The microtubule end-binding protein EB2 is a central regulator of microtubule reorganisation in apico-basal epithelial differentiation

Abstract

Microtubule end-binding (EB) proteins influence microtubule dynamic instability, a process essential for microtubule reorganisation during apico-basal epithelial differentiation. Here we establish for the first time that EB2, but not EB1, expression is critical for initial microtubule reorganisation during apico-basal epithelial differentiation, and that EB2 downregulation promotes bundle formation. EB2 siRNA knockdown during early stages of apico-basal differentiation prevented microtubule reorganisation, while its downregulation at later stages promoted microtubule stability and bundle formation.

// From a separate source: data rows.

Inductive MappingPairsError : Type :=
| MissingTerminator
| MissingRunLength (offset : N)
| FieldWidthTooLarge (field : MappingPairField) (offset width : N)
| TruncatedRun (offset required_end actual : N)
| RunLimitExceeded (maximum : N)
| ZeroLengthPhysicalRun (run_index : N)
| DecodedClusterCountOverflow
| DecodedClusterLimitExceeded (decoded maximum : N)
| VcnOverflow (vcn length : N)
| LcnOverflow (run_index : N) (previous_lcn delta : Z)
| NegativeLcn (run_index : N) (value : Z)
| PhysicalRunEndOverflow (run_index lcn length : N)
| PhysicalRunOutOfBounds (run_index lcn length volume_cluster_count : N)
| ExpectedNextVcnMismatch (expected actual : N)
| TrailingNonZeroByte (offset value : N)
| AllocationFailed.

Record DecodedRun : Type := mkDecodedRun {
  dr_length : N;
  dr_location : ExtentLocation;
  dr_next_lcn : Z;
  dr_next_offset : N
}.

(** ** Signed 64-bit integers *)
Definition i64_min : Z := -9223372036854775808.
Definition i64_max : Z := 9223372036854775807.
Definition i64_try_from (z : Z) : option Z :=
  if ((i64_min <=? z) && (z <=? i64_max))%Z then Some z else None.
(** [i64::from_le_bytes(u.to_le_bytes())]. *)
Definition i64_of_u64 (u : N) : Z :=
  if u <? 2 ^ 63 then Z.of_N u else (Z.of_N u - 2 ^ 64)%Z.
(** [i64::to_le_bytes]. *)
Definition i64_le (z : Z) : list byte := u64_le (Z.to_N (z mod 2 ^ 64)%Z).

(** ** Reading *)
Definition validate_width (field : MappingPairField) (offset width : N)
    : outcome MappingPairsError unit :=
  refuse_if (8 <? width) (FieldWidthTooLarge field offset width).

(** The fold carries the position of the byte; a field has at most eight. *)
Fixpoint decode_unsigned_from (shift value : N) (bytes : list byte) : N :=
  match bytes with
  | [] => value
  | byte :: bytes =>
      decode_unsigned_from (shift + 1)
        (N.lor value (N.shiftl (Byte.to_N byte) (shift * 8))) bytes
  end.
Definition decode_unsigned (bytes : list byte) : N := decode_unsigned_from 0 0 bytes.
Lemma fix_sectors_Ok bytes off n rep :
  n * 512 <= len bytes ->
  try_fold (fix_sector bytes off (field 2 bytes off)) bytes (indices n) = Ok rep ->
  repaired_from bytes rep off n.
Proof.
  revert rep. induction n as [|n IH] using N.peano_ind; intros rep Hn H.
  { injection H as <-. split; [done | lia | lia | done]. }
  rewrite <- N.add_1_r in *. rewrite indices_succ, try_fold_app in H.
  apply bind_Ok in H as (r & Hr & H). apply IH in Hr as [Hl Hnum Htr Hot]; [|lia].
  apply bind_Ok in H as (r' & Hf & [= <-]).
  apply fix_sector_Ok in Hf as (H1 & H2 & H3 & H4 & ->).
  assert (Hsrc : len (subslice (off + 2 * (n + 1)) (off + 2 * (n + 1) + 2) bytes) = 2)
    by (rewrite len_subslice; lia).
  split.
  - rewrite len_splice; [done | lia].
  - intros k Hk. destruct (decide (k = n)) as [->|]; [done |]. apply Hnum. lia.
  - intros k e Hk He. rewrite splice_lookup_N, Hsrc by lia. case_decide as Hd.
    + assert (k = n) as -> by lia. rewrite subslice_lookup_N by lia. f_equal. lia.
    + apply Htr; [|done]. destruct (decide (k = n)) as [->|]; lia.
  - intros i Hi. rewrite in_trailer_succ in Hi. rewrite splice_lookup_N, Hsrc by lia.
    rewrite decide_False by (intros ?; apply Hi; right; lia). apply Hot. tauto.
Qed.

Lemma fix_sectors_complete bytes off n :
  n * 512 <= len bytes -> off + 2 * n + 2 <= len bytes ->
  (forall k, k < n -> field 2 bytes (k * 512 + 510) = field 2 bytes off) ->
  exists rep,
    try_fold (fix_sector bytes off (field 2 bytes off)) bytes (indices n) = Ok rep.
Proof.
  induction n as [|n IH] using N.peano_ind; intros Hn Ho Hk; [by eexists |].
  destruct IH as [r Hr]; [lia | lia | intros; apply Hk; lia |].
  rewrite <- N.add_1_r.
  destruct (fix_sectors_Ok bytes off n r ltac:(lia) Hr) as [Hl _ _ _].
  rewrite indices_succ, try_fold_app, Hr. cbn [mbind outcome_bind try_fold].
  eexists. eapply bind_step; [|reflexivity]. apply fix_sector_Ok.
  split_and!; [lia | apply Hk; lia | lia | lia | reflexivity].
Qed.
(* ===== verification/Lznt1.v ===== *)
(** * LZNT1 decompression

    The decoder of NTFS compressed streams ([fs/lznt1.rs]): [decompress_unit]
    writes the chunks of one compression unit into a caller's buffer, and
    [materialize_ntfs_compressed_stream] rebuilds a stream unit by unit from its
    extents.

    The reference is the format itself ([lznt1], after MS-XCA 2.5): an inductive
    grammar that says which bytes encode which text, with the documented width
    of the offset field and no code of the decoder.  The decoder is proved to
    produce the text of every unit of the grammar cut to the buffer, and to leave
    the rest of the buffer alone, as long as no match starts where its own width
    rule differs.  [unit_meaning] is only a step of that proof: the loops of the
    decoder over lists, without buffer and cursors.  The decoder is also proved
    total on arbitrary input.

    The width of the offset field is a step function of the bytes already
    decoded in the chunk.  [bit_allocator_spec] states the decoder's exactly; the
    format puts every step one byte later (see [offset_width_step]). *)

From S2P Require Export Prelude Bytes Extent.
From S2P Require Import Bits.
From stdpp Require Import options.

#[local] Open Scope N_scope.

Inductive Lznt1Error : Type :=
| TruncatedChunk
| BackReferenceBeforeChunk
| CompressionBlockTooLarge
| Lznt1ArithmeticOverflow.

(** [dst[i] = b]. *)
Definition set_index {E A : Type} (l : list A) (i : N) (x : A) : outcome E (list A) :=
  if i <? len l then Ok (<[N.to_nat i := x]> l) else Panic.
(* ===== verification/ExfatBoot.v ===== *)
(** * exFAT boot sector

    The parser of the main boot sector ([parse_boot_sector] of [fs/exfat.rs]),
    in the three stages of the source: the fixed bytes and the sector and
    cluster sizes, the volume flags, and the placement of the FATs and the
    cluster heap.

    The theorems: the parser accepts exactly the sectors that satisfy a
    declarative contract of the on-disk structure and reports their fields; the
    structures of an accepted volume are disjoint, ordered and inside the
    volume, and no byte offset computed from them overflows. *)

From S2P Require Export Prelude Bytes.
From stdpp Require Import options.

#[local] Open Scope N_scope.

Definition FIXED_BOOT_FIELDS_BYTES : N := 512.
Definition FILE_SYSTEM_NAME : list byte := ascii_bytes "EXFAT   ".
Definition JUMP_BOOT : list byte := [xeb; x76; x90].
Definition BOOT_SIGNATURE : N := 43605.
Definition EXFAT_REVISION_1_00 : N := 256.
Definition MAIN_AND_BACKUP_BOOT_SECTORS : N := 24.
Definition MIN_BYTES_PER_SECTOR_SHIFT : N := 9.
Definition MAX_BYTES_PER_SECTOR_SHIFT : N := 12.
Definition MAX_CLUSTER_BYTES_SHIFT : N := 25.
Definition MAX_CLUSTER_COUNT : N := 4294967285.
Definition VALID_VOLUME_FLAGS_MASK : N := 15.
Definition ACTIVE_FAT_FLAG : N := 1.
Definition UNKNOWN_PERCENT_IN_USE : N := 255.

(** ** Data *)
Record ExfatBootSector : Type := mkExfatBootSector {
  eb_partition_offset_sectors : N;
  eb_volume_length_sectors : N;
  eb_fat_offset_sectors : N;
  eb_fat_length_sectors : N;
  eb_cluster_heap_offset_sectors : N;
  eb_cluster_count : N;
  eb_root_directory_cluster : N;
  eb_volume_serial_number : N;
  eb_filesystem_revision : N;
  eb_volume_flags : N;
  eb_bytes_per_sector_shift : N;
  eb_sectors_per_cluster_shift : N;
  eb_number_of_fats : N;
  eb_drive_select : N;
  eb_percent_in_use : option N;
  eb_bytes_per_sector : N;
  eb_sectors_per_cluster : N;
  eb_bytes_per_cluster : N
}.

Interestingly, while EB1 is not essential for microtubule reorganisation its knockdown prevented apico-basal bundle formation and epithelial elongation. EB2 siRNA depletion in undifferentiated epithelial cells induced formation of straight, less dynamic microtubules with EB1 and ACF7 lattice association and co-alignment with actin filaments, a phenotype that could be rescued by formin inhibition. Importantly, in situ inner ear and intestinal crypt epithelial tissue revealed direct correlations between low level of EB2 expression and presence of apico-basal microtubule bundles, which were absent where EB2 was elevated. EB2 is evidently important for initial microtubule reorganisation during epithelial polarisation, while its downregulation facilitates EB1/ACF7 microtubule lattice association, microtubule-actin filament co-alignment and bundle formation. The spatiotemporal expression of EB2 thus dramatically influences microtubule organisation, EB1/ACF7 deployment and epithelial differentiation.